Collected data:
####################
(* ===== verification/IpcInv.v ===== *)
(** The capability view of the IPC state and the invariant that ties it to the
    concrete structures.

    A table [G] gives for every entry its space, its name and the capability it
    holds; [n] counts, for every object, the references and rights that no
    entry holds (those in messages, in requests and in the hands of the
    kernel).  [Inv K G n] says that the spaces, radix trees, free lists,
    entries, ports, port sets and request tables of [K] represent [G], and that
    every count kept in an object is the number of its holders. *)

From S2P Require Import Prelude Kmem RdxtreeInv RdxtreeSpec RdxtreeMap IpcTypes IpcEntry IpcPort IpcMarequest IpcBits.

Open Scope N_scope.

(** ** Capabilities *)

Inductive ctype := TDead | TPset | TSonce | TSend | TRecv | TSendRecv.

#[export] Instance ctype_eq_dec : EqDecision ctype.
Proof. solve_decision. Defined.

(** A capability: its type, the object, the user references, the dead-name
    request and whether a msg-accepted request is outstanding. *)
Record cap := Cap {
  c_type : ctype;
  c_obj : N;
  c_urefs : N;
  c_req : N;
  c_ma : bool;
}.

(** An entry is on the free list, taken off it and not yet in use, or holds a
    capability. *)
Inductive estate := Free | Held | Used (c : cap).

Record eslot := Slot {
  sl_space : N;
  sl_name : N;
  sl_state : estate;
}.

#[local] Abbreviation table := (gmap N eslot).

(** The rights bits of a type. *)
Definition type_code (t : ctype) : N :=
  match t with
  | TDead => 16 | TPset => 8 | TSonce => 4 | TSend => 1 | TRecv => 2 | TSendRecv => 3
  end.
Definition ma_code (ma : bool) : N := if ma then 32 else 0.
Definition cap_bits (c : cap) : N := bits_of (c_urefs c) (type_code (c_type c) + ma_code (c_ma c)).

Definition is_send (t : ctype) : bool := match t with TSend | TSendRecv => true | _ => false end.
Definition is_recv (t : ctype) : bool := match t with TRecv | TSendRecv => true | _ => false end.
Definition is_sonce (t : ctype) : bool := match t with TSonce => true | _ => false end.
(** Rights that a space holds at most once for a port. *)
Definition is_named (t : ctype) : bool := match t with TSend | TRecv | TSendRecv => true | _ => false end.

(** The state holds a capability of a type in [P] for the object [o]. *)
Definition holds (P : ctype → bool) (o : N) (s : eslot) : bool :=
  match sl_state s with
  | Used c => (c_obj c =? o) && P (c_type c)
  | _ => false
  end.

Definition n_caps (G : table) (o : N) : N := count (holds (λ _, true) o) G.
Definition n_send (G : table) (o : N) : N := count (holds is_send o) G.
Definition n_sonce (G : table) (o : N) : N := count (holds is_sonce o) G.
Definition n_recv (G : table) (o : N) : N := count (holds is_recv o) G.

(** What the fields of a capability may be. *)
Definition cap_wf (c : cap) : Prop :=
  match c_type c with
  | TDead => c_obj c = 0 ∧ 0 < c_urefs c < 2 ^ 16 ∧ c_req c = 0 ∧ c_ma c = false
  | TPset => c_obj c ≠ 0 ∧ c_urefs c = 0 ∧ c_req c = 0 ∧ c_ma c = false
  | TSonce => c_obj c ≠ 0 ∧ c_urefs c = 1 ∧ c_ma c = false
  | TSend | TSendRecv => c_obj c ≠ 0 ∧ 0 < c_urefs c < MACH_PORT_UREFS_MAX
  | TRecv => c_obj c ≠ 0 ∧ c_urefs c = 0
  end.

(** ** Rights outside of entries *)

(** References and rights; [nk_pd] of the send-once rights belong to
    port-destroyed requests, and [nk_kern] of the receive rights to the kernel. *)
Record naked_rights := Naked {
  nk_refs : N;
  nk_send : N;
  nk_sonce : N;
  nk_recv : N;
  nk_pd : N;
  nk_kern : N;
}.
Definition nk_rights (r : naked_rights) : N := nk_send r + nk_sonce r + nk_recv r.
Definition naked := N → naked_rights.
Definition upd_naked (n : naked) (o : N) (r : naked_rights) : naked :=
  λ o', if o' =? o then r else n o'.

Lemma upd_naked_eq n o r : upd_naked n o r o = r.
Proof. unfold upd_naked. by rewrite N.eqb_refl. Qed.
Lemma upd_naked_ne n o o' r : o' ≠ o → upd_naked n o r o' = n o'.
Proof. intros Hne. unfold upd_naked. by rewrite (proj2 (N.eqb_neq o' o) Hne). Qed.

(** ** Configuration *)

(** Objects lie in the 32 GB above [VM_MIN_KERNEL_ADDRESS]. *)
Definition obj_addr `{!Config} (a : N) : Prop :=
  a ≠ 0 ∧ N.land a 7 = 0 ∧ VM_MIN_KERNEL_ADDRESS ≤ a < VM_MIN_KERNEL_ADDRESS + 2 ^ 35 ∧ a < 2 ^ 64.

(** The sizes of the request tables grow strictly, and the last one is 0. *)
Class ConfigOk `{!Config} := {
  dn_sizes_last : ∃ i, ipc_table_dnrequests !! i = Some 0 ∧ length ipc_table_dnrequests = S i;
  dn_sizes_grow i x y :
    ipc_table_dnrequests !! i = Some x → ipc_table_dnrequests !! S i = Some y → y = 0 ∨ x < y;
  dn_sizes_bound i x : ipc_table_dnrequests !! i = Some x → x < 2 ^ 32;
  dn_sizes_pos i x y :
    ipc_table_dnrequests !! i = Some x → ipc_table_dnrequests !! S i = Some y → 2 ≤ x;
}.

Section Inv.
Context `{!Config} {T C : Type} `{!KeyMap T} `{!KmemCache C}.
Implicit Types (Sp : gmap N (ipc_space T)) (E : gmap N ipc_entry) (O : gmap N kobject) (G : table) (n : naked).

Definition active_space Sp (a : N) : Prop := ∃ S, Sp !! a = Some S ∧ is_active S = true.

(** ** Entries and spaces *)

Definition entry_rep (e : ipc_entry) (s : eslot) : Prop :=
  ie_name e = sl_name s ∧
  match sl_state s with
  | Free => ie_bits e = 0 ∧ ie_object e = 0
  | Held => True
  | Used c => ie_bits e = cap_bits c ∧ ie_object e = c_obj c ∧ ie_request e = c_req c
  end.

Record slot_ok Sp E (ea : N) (s : eslot) : Prop := {
  so_addr : ea ≠ 0 ∧ aligned ea;
  so_name : sl_name s ≠ 0 ∧ sl_name s < MACH_PORT_NAME_DEAD;
  so_space : active_space Sp (sl_space s);
  so_entry : ∃ e, E !! ea = Some e ∧ entry_rep e s;
}.

(** The free list from [a] on. *)
Fixpoint free_chain E (a : N) (l : list N) : Prop :=
  match l with
  | [] => a = IE_NULL
  | x :: l => a = x ∧ ∃ e, E !! x = Some e ∧ free_chain E (ie_next_free e) l
  end.

Definition map_ok G (sp : N) (t : T) : Prop :=
  ∃ m, km_rep t m ∧ m !! 0 = Some zero_entry ∧
    ∀ name ea, name ≠ 0 → m !! name = Some ea ↔ ∃ st, G !! ea = Some (Slot sp name st).

Definition rev_ok G (sp : N) (t : T) : Prop :=
  ∃ r, km_rep t r ∧
    ∀ pa ea, obj_addr pa →
      r !! KEY pa = Some ea ↔
      ∃ name c, G !! ea = Some (Slot sp name (Used c)) ∧ c_type c = TSend ∧ c_obj c = pa.

Definition free_ok E G (sp first len : N) : Prop :=
  ∃ l, free_chain E first l ∧ NoDup l ∧ N.of_nat (length l) = len ∧ len ≤ IS_FREE_LIST_SIZE_LIMIT ∧
    ∀ ea, ea ∈ l ↔ ∃ name, G !! ea = Some (Slot sp name Free).

(** The entries of a space that are not on its free list; [is_size] counts them
    and the zeroth entry, modulo the width of [size_t]. *)
Definition used_in (sp : N) (s : eslot) : bool :=
  (sl_space s =? sp) && match sl_state s with Free => false | _ => true end.
Definition n_used G (sp : N) : N := count (used_in sp) G.
Definition size_ok G (sp size : N) : Prop := size = u64 (n_used G sp + 1).

Record space_ok E G (sp : N) (S : ipc_space T) : Prop := {
  sp_addr : sp ≠ 0;
  sp_map : map_ok G sp (is_map S);
  sp_rev : rev_ok G sp (is_reverse_map S);
  sp_free : free_ok E G sp (is_free_list S) (is_free_list_size S);
  sp_size : size_ok G sp (is_size S);
}.

(** The zeroth entry of every space. *)
Definition zero_ok E G : Prop :=
  G !! zero_entry = None ∧ zero_entry ≠ 0 ∧ aligned zero_entry ∧
  ∃ e, E !! zero_entry = Some e ∧ ie_name e = 0 ∧ IE_BITS_TYPE (ie_bits e) = 0.

(** ** Dead-name requests *)

Fixpoint dn_chain (t : dnrequests) (i : N) (l : list N) : Prop :=
  match l with
  | [] => i = 0
  | j :: l =>
      i = j ∧ j ≠ 0 ∧ ∃ r, dn_slot t j = Some r ∧ ipr_name r = MACH_PORT_NULL ∧ dn_chain t (ipr_notify r) l
  end.

Record dn_table_ok (t : dnrequests) : Prop := {
  dn_size : ipc_table_dnrequests !! N.to_nat (ipr_size t) = Some (N.of_nat (length (ipr_slots t)) + 1);
  dn_free : ∃ l, dn_chain t (ipr_next t) l ∧ NoDup l;
  dn_notify : ∀ k r, ipr_slots t !! k = Some r → ipr_name r ≠ MACH_PORT_NULL → ipr_notify r ≠ IP_NULL;
}.

(** The requests of the capabilities for [pa]. *)
Definition dn_ok G (pa : N) (t : option dnrequests) : Prop :=
  match t with
  | None => ∀ ea s c, G !! ea = Some s → sl_state s = Used c → c_obj c = pa → c_req c = 0
  | Some t =>
      dn_table_ok t ∧
      (∀ ea s c, G !! ea = Some s → sl_state s = Used c → c_obj c = pa → c_req c ≠ 0 →
         ∃ r, dn_slot t (c_req c) = Some r ∧ ipr_name r = sl_name s) ∧
      (∀ ea ea' s s' c c', G !! ea = Some s → G !! ea' = Some s' →
         sl_state s = Used c → sl_state s' = Used c' → c_obj c = pa → c_obj c' = pa →
         c_req c = c_req c' → c_req c ≠ 0 → ea = ea')
  end.

(** ** Objects *)

(** In transit to [o]. *)
Definition dest_is (o : N) (k : kobject) : bool :=
  match k with
  | KPort p => ip_active p && (ip_receiver_name p =? MACH_PORT_NULL) && (ip_destination p =? o)
  | KPset _ => false
  end.
Definition pdrequest_is (o : N) (k : kobject) : bool :=
  match k with KPort p => ip_pdrequest p =? o | KPset _ => false end.
Definition member_of (o : N) (k : kobject) : bool :=
  match k with KPort p => ip_pset p =? o | KPset _ => false end.
Definition n_dest O (o : N) : N := count (dest_is o) O.
Definition n_pd O (o : N) : N := count (pdrequest_is o) O.
Definition n_member O (o : N) : N := count (member_of o) O.

Definition is_port O (a : N) : Prop := ∃ q, O !! a = Some (KPort q).

(** The port a port in transit is sent to; no chain of destinations is a circle:
    each comes to an end. *)
Definition next_port O (a : N) : N :=
  match O !! a with
  | Some (KPort p) => if ip_active p && (ip_receiver_name p =? MACH_PORT_NULL) then ip_destination p else 0
  | _ => 0
  end.
Definition acyclic O : Prop := ∀ a, ∃ k, Nat.iter k (next_port O) a = 0.

(** A port whose receive right is neither in a space nor in the kernel: nobody
    waits for its messages. *)
Definition limbo_ok O (p : ipc_port) : Prop :=
  ip_receiver_name p = MACH_PORT_NULL →
  ip_mscount p = 0 ∧ ip_seqno p = 0 ∧ ip_pset p = IPS_NULL ∧
  (ip_destination p ≠ IP_NULL → is_port O (ip_destination p)) ∧ imq_threads (ip_messages p) = [].

(** A receive right that no entry holds is the kernel's or in limbo. *)
Definition naked_recv_ok Sp (r : naked_rights) (p : ipc_port) : Prop :=
  nk_kern r ≤ nk_recv r ∧
  (nk_recv r = 1 → ¬ active_space Sp (ip_receiver p) ∧ (nk_kern r = 0 → ip_receiver_name p = MACH_PORT_NULL)).

Record port_ok Sp O G n (pa : N) (p : ipc_port) : Prop := {
  po_otype : io_otype (ip_object p) = IOT_PORT;
  po_refs : ip_references p = n_caps G pa + nk_refs (n pa);
  po_pos : 0 < ip_references p < 2 ^ 32;
  po_naked : nk_send (n pa) + nk_sonce (n pa) + nk_recv (n pa) + n_dest O pa ≤ nk_refs (n pa);
  po_pd : n_pd O pa ≤ nk_pd (n pa) ≤ nk_sonce (n pa);
  po_send : ip_active p = true → ip_srights p = n_send G pa + nk_send (n pa);
  po_sonce : n_sonce G pa + nk_sonce (n pa) ≤ ip_sorights p < 2 ^ 32;
  po_sonce_active : ip_active p = true → ip_sorights p = n_sonce G pa + nk_sonce (n pa);
  po_recv : n_recv G pa + nk_recv (n pa) = Nb (ip_active p);
  po_naked_recv : naked_recv_ok Sp (n pa) p;
  po_limbo : ip_active p = true → limbo_ok O p;
  po_pdrequest : ip_pdrequest p ≠ IP_NULL → is_port O (ip_pdrequest p);
  po_pset : ip_pset p ≠ IPS_NULL → ip_active p = true ∧ ∃ s, O !! ip_pset p = Some (KPset s);
  po_dn : ip_active p = true → dn_ok G pa (ip_dnrequests p);
}.

Record pset_ok O G n (ps : N) (s : ipc_pset) : Prop := {
  ps_otype : io_otype (ipt_object (ips_target s)) = IOT_PORT_SET;
  ps_refs : io_references (ipt_object (ips_target s)) = n_caps G ps + n_member O ps + nk_refs (n ps);
  ps_pos : 0 < io_references (ipt_object (ips_target s)) < 2 ^ 32;
  ps_caps : n_caps G ps = Nb (ips_active s);
}.

Definition object_ok Sp O G n (a : N) (o : kobject) : Prop :=
  obj_addr a ∧ Sp !! a = None ∧
  match o with KPort p => port_ok Sp O G n a p | KPset s => pset_ok O G n a s end.

(** The receive right of [p] is in the space [sp] under [name]. *)
Definition received_at (p : ipc_port) (sp name : N) : Prop :=
  ip_active p = true ∧ ip_receiver p = sp ∧ ip_receiver_name p = name.

Definition cap_ok O (sp name : N) (c : cap) : Prop :=
  cap_wf c ∧
  match c_type c with
  | TDead => True
  | TPset => ∃ s, O !! c_obj c = Some (KPset s) ∧ ips_active s = true ∧ ips_local_name s = name
  | t => ∃ p, O !! c_obj c = Some (KPort p) ∧ (is_recv t = true → received_at p sp name)
  end.

(** The port for which a state holds send or receive rights. *)
Definition named (st : estate) : option N :=
  match st with
  | Used c => if is_named (c_type c) then Some (c_obj c) else None
  | _ => None
  end.

(** Send and receive rights for a port coalesce in one entry of a space. *)
Definition uniq G : Prop :=
  ∀ ea ea' s s' o, G !! ea = Some s → G !! ea' = Some s' → sl_space s = sl_space s' →
    named (sl_state s) = Some o → named (sl_state s') = Some o → ea = ea'.

(** ** Msg-accepted requests *)

Definition mar_in (M : gmap N ipc_marequest) (l : list N) (sp name a : N) : Prop :=
  a ∈ l ∧ ∃ r, M !! a = Some r ∧ imar_space r = sp ∧ imar_name r = name.

(** An entry waits for a message to be accepted. *)
Definition ma_of (st : estate) : bool := match st with Used c => c_ma c | _ => false end.
Definition waits_in G (sp name : N) : Prop :=
  ∃ ea s, G !! ea = Some s ∧ sl_space s = sp ∧ sl_name s = name ∧ ma_of (sl_state s) = true.

Record mar_ok Sp G (M : gmap N ipc_marequest) (B : gmap N (list N)) : Prop := {
  mo_bucket sp name : is_Some (B !! IMAR_HASH sp name);
  mo_member i l a : B !! i = Some l → a ∈ l →
    ∃ r, M !! a = Some r ∧ imar_name r ≠ MACH_PORT_NULL ∧ IMAR_HASH (imar_space r) (imar_name r) = i;
  mo_nodup i l : B !! i = Some l → NoDup l;
  mo_unique i l sp name a a' : B !! i = Some l → mar_in M l sp name a → mar_in M l sp name a' → a = a';
  mo_caps sp name l : active_space Sp sp → B !! IMAR_HASH sp name = Some l →
    (∃ a, mar_in M l sp name a) ↔ waits_in G sp name;
}.

(** ** Queues *)

(** The object whose message queue the port [pb] uses. *)
Definition queue_of (p : ipc_port) (pb : N) : N := if ip_pset p =? IPS_NULL then pb else ip_pset p.

Record queue_ok O (Th : gmap N ipc_thread) (Km : gmap N ipc_kmsg) (a : N) (o : kobject) : Prop := {
  qo_threads th : th ∈ imq_threads (ipt_messages (kobj_target o)) → is_Some (Th !! th);
  qo_messages k : k ∈ imq_messages (ipt_messages (kobj_target o)) →
    ∃ m p, Km !! k = Some m ∧ O !! msgh_remote_port m = Some (KPort p) ∧ queue_of p (msgh_remote_port m) = a;
  qo_nodup : NoDup (imq_messages (ipt_messages (kobj_target o)));
  qo_one : imq_messages (ipt_messages (kobj_target o)) = [] ∨ imq_threads (ipt_messages (kobj_target o)) = [];
  qo_port p : o = KPort p →
    (∀ th, th ∈ ip_blocked p → is_Some (Th !! th)) ∧
    (ip_pset p ≠ IPS_NULL ∨ ip_active p = false → ip_messages p = IMqueue [] []);
}.

(** ** The invariant *)

Record EntInv Sp E G : Prop := {
  ei_zero : zero_ok E G;
  ei_slots ea s : G !! ea = Some s → slot_ok Sp E ea s;
  ei_spaces sp S : Sp !! sp = Some S → is_active S = true → space_ok E G sp S;
}.

Record ObjInv Sp O G n : Prop := {
  oi_caps ea sp name c : G !! ea = Some (Slot sp name (Used c)) → cap_ok O sp name c;
  oi_uniq : uniq G;
  oi_objects a o : O !! a = Some o → object_ok Sp O G n a o;
  oi_naked o : nk_rights (n o) ≠ 0 → is_port O o;
  oi_chains : acyclic O;
}.

Record Inv (K : kernel T C) G n : Prop := {
  inv_caches i : i < 6 → is_Some (k_caches K !! i);
  inv_ents : EntInv (k_spaces K) (k_entries K) G;
  inv_objs : ObjInv (k_spaces K) (k_objects K) G n;
  inv_mars : mar_ok (k_spaces K) G (k_marequests K) (k_buckets K);
  inv_queues a o : k_objects K !! a = Some o → queue_ok (k_objects K) (k_threads K) (k_kmsgs K) a o;
}.
End Inv.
####################
> [INSTRUCTIONS FOR THE TASK]
Copy out the lines above exactly, beginning at the one that contains "Definition is_send (t" and ending at the one that contains "Definition is_recv (t".

> [ANSWER]
Definition is_send (t : ctype) : bool := match t with TSend | TSendRecv => true | _ => false end.
Definition is_recv (t : ctype) : bool := match t with TRecv | TSendRecv => true | _ => false end.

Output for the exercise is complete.